| What to produce |
The entries below must be retyped in full. Keep every word the same.

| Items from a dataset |

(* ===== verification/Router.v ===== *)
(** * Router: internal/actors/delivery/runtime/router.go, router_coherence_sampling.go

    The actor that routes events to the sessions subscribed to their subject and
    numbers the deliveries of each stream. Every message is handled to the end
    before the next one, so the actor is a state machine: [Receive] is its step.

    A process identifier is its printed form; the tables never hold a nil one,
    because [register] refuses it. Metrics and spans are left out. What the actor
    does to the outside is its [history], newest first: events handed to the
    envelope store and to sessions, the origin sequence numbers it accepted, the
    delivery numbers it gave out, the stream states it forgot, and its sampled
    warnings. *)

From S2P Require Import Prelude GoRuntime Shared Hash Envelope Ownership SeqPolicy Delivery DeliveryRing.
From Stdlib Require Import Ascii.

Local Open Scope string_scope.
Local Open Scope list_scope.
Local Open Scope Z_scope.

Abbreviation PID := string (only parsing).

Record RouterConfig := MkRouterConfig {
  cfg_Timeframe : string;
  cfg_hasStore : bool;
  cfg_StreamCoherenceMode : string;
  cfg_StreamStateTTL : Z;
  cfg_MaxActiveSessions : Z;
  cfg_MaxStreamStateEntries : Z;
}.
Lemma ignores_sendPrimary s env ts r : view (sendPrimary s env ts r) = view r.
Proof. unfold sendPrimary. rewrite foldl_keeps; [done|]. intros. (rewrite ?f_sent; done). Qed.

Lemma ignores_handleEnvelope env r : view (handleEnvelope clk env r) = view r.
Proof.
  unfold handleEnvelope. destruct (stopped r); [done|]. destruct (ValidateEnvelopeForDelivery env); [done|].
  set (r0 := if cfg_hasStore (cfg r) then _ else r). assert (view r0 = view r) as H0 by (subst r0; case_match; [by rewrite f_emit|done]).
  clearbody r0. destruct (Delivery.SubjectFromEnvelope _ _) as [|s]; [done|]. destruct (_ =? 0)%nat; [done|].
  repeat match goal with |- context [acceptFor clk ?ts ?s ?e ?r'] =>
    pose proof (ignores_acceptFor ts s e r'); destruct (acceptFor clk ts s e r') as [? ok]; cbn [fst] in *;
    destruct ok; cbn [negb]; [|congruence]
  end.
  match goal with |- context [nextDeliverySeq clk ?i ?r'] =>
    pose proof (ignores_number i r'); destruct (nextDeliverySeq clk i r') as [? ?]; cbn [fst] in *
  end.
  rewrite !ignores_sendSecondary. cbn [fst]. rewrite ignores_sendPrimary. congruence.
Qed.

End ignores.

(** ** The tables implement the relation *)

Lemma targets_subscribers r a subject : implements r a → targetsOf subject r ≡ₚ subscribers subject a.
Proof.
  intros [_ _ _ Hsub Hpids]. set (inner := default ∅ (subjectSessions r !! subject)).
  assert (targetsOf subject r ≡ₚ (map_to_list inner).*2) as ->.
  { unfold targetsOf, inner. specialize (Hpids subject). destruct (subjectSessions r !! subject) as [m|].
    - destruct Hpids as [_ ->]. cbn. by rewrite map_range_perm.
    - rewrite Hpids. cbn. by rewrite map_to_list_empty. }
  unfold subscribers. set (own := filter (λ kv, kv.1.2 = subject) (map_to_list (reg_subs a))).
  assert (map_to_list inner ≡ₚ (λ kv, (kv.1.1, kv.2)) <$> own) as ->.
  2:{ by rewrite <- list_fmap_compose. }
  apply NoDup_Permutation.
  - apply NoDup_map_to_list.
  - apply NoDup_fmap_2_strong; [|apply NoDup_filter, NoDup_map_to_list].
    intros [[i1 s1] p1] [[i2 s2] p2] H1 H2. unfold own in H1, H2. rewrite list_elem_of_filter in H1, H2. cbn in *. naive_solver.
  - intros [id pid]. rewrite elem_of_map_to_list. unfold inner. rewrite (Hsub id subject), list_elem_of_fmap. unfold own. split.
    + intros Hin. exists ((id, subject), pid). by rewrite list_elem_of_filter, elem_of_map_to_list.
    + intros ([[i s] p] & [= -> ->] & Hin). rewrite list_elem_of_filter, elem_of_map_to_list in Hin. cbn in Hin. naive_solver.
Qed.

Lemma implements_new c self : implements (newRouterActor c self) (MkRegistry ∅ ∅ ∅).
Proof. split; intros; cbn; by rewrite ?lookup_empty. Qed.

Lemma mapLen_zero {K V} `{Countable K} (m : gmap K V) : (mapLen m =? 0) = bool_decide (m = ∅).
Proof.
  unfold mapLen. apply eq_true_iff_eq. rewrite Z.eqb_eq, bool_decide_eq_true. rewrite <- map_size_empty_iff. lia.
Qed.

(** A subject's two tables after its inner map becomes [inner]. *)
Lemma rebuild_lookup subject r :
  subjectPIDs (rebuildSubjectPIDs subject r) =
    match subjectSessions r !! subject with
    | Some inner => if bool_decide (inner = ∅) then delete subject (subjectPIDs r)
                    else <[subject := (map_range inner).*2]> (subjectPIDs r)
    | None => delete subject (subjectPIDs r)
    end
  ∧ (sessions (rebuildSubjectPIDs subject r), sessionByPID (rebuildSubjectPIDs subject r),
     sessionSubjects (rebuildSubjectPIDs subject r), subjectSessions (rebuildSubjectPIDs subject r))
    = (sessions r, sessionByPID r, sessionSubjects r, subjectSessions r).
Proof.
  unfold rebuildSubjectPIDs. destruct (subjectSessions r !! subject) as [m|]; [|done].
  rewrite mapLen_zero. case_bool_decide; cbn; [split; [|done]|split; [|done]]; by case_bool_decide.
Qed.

| Task result |
(* ===== verification/Router.v ===== *)
(** * Router: internal/actors/delivery/runtime/router.go, router_coherence_sampling.go

    The actor that routes events to the sessions subscribed to their subject and
    numbers the deliveries of each stream. Every message is handled to the end
    before the next one, so the actor is a state machine: [Receive] is its step.

    A process identifier is its printed form; the tables never hold a nil one,
    because [register] refuses it. Metrics and spans are left out. What the actor
    does to the outside is its [history], newest first: events handed to the
    envelope store and to sessions, the origin sequence numbers it accepted, the
    delivery numbers it gave out, the stream states it forgot, and its sampled
    warnings. *)

From S2P Require Import Prelude GoRuntime Shared Hash Envelope Ownership SeqPolicy Delivery DeliveryRing.
From Stdlib Require Import Ascii.

Local Open Scope string_scope.
Local Open Scope list_scope.
Local Open Scope Z_scope.

Abbreviation PID := string (only parsing).

Record RouterConfig := MkRouterConfig {
  cfg_Timeframe : string;
  cfg_hasStore : bool;
  cfg_StreamCoherenceMode : string;
  cfg_StreamStateTTL : Z;
  cfg_MaxActiveSessions : Z;
  cfg_MaxStreamStateEntries : Z;
}.
Lemma ignores_sendPrimary s env ts r : view (sendPrimary s env ts r) = view r.
Proof. unfold sendPrimary. rewrite foldl_keeps; [done|]. intros. (rewrite ?f_sent; done). Qed.

Lemma ignores_handleEnvelope env r : view (handleEnvelope clk env r) = view r.
Proof.
  unfold handleEnvelope. destruct (stopped r); [done|]. destruct (ValidateEnvelopeForDelivery env); [done|].
  set (r0 := if cfg_hasStore (cfg r) then _ else r). assert (view r0 = view r) as H0 by (subst r0; case_match; [by rewrite f_emit|done]).
  clearbody r0. destruct (Delivery.SubjectFromEnvelope _ _) as [|s]; [done|]. destruct (_ =? 0)%nat; [done|].
  repeat match goal with |- context [acceptFor clk ?ts ?s ?e ?r'] =>
    pose proof (ignores_acceptFor ts s e r'); destruct (acceptFor clk ts s e r') as [? ok]; cbn [fst] in *;
    destruct ok; cbn [negb]; [|congruence]
  end.
  match goal with |- context [nextDeliverySeq clk ?i ?r'] =>
    pose proof (ignores_number i r'); destruct (nextDeliverySeq clk i r') as [? ?]; cbn [fst] in *
  end.
  rewrite !ignores_sendSecondary. cbn [fst]. rewrite ignores_sendPrimary. congruence.
Qed.

End ignores.

(** ** The tables implement the relation *)

Lemma targets_subscribers r a subject : implements r a → targetsOf subject r ≡ₚ subscribers subject a.
Proof.
  intros [_ _ _ Hsub Hpids]. set (inner := default ∅ (subjectSessions r !! subject)).
  assert (targetsOf subject r ≡ₚ (map_to_list inner).*2) as ->.
  { unfold targetsOf, inner. specialize (Hpids subject). destruct (subjectSessions r !! subject) as [m|].
    - destruct Hpids as [_ ->]. cbn. by rewrite map_range_perm.
    - rewrite Hpids. cbn. by rewrite map_to_list_empty. }
  unfold subscribers. set (own := filter (λ kv, kv.1.2 = subject) (map_to_list (reg_subs a))).
  assert (map_to_list inner ≡ₚ (λ kv, (kv.1.1, kv.2)) <$> own) as ->.
  2:{ by rewrite <- list_fmap_compose. }
  apply NoDup_Permutation.
  - apply NoDup_map_to_list.
  - apply NoDup_fmap_2_strong; [|apply NoDup_filter, NoDup_map_to_list].
    intros [[i1 s1] p1] [[i2 s2] p2] H1 H2. unfold own in H1, H2. rewrite list_elem_of_filter in H1, H2. cbn in *. naive_solver.
  - intros [id pid]. rewrite elem_of_map_to_list. unfold inner. rewrite (Hsub id subject), list_elem_of_fmap. unfold own. split.
    + intros Hin. exists ((id, subject), pid). by rewrite list_elem_of_filter, elem_of_map_to_list.
    + intros ([[i s] p] & [= -> ->] & Hin). rewrite list_elem_of_filter, elem_of_map_to_list in Hin. cbn in Hin. naive_solver.
Qed.

Lemma implements_new c self : implements (newRouterActor c self) (MkRegistry ∅ ∅ ∅).
Proof. split; intros; cbn; by rewrite ?lookup_empty. Qed.

Lemma mapLen_zero {K V} `{Countable K} (m : gmap K V) : (mapLen m =? 0) = bool_decide (m = ∅).
Proof.
  unfold mapLen. apply eq_true_iff_eq. rewrite Z.eqb_eq, bool_decide_eq_true. rewrite <- map_size_empty_iff. lia.
Qed.

(** A subject's two tables after its inner map becomes [inner]. *)
Lemma rebuild_lookup subject r :
  subjectPIDs (rebuildSubjectPIDs subject r) =
    match subjectSessions r !! subject with
    | Some inner => if bool_decide (inner = ∅) then delete subject (subjectPIDs r)
                    else <[subject := (map_range inner).*2]> (subjectPIDs r)
    | None => delete subject (subjectPIDs r)
    end
  ∧ (sessions (rebuildSubjectPIDs subject r), sessionByPID (rebuildSubjectPIDs subject r),
     sessionSubjects (rebuildSubjectPIDs subject r), subjectSessions (rebuildSubjectPIDs subject r))
    = (sessions r, sessionByPID r, sessionSubjects r, subjectSessions r).
Proof.
  unfold rebuildSubjectPIDs. destruct (subjectSessions r !! subject) as [m|]; [|done].
  rewrite mapLen_zero. case_bool_decide; cbn; [split; [|done]|split; [|done]]; by case_bool_decide.
Qed.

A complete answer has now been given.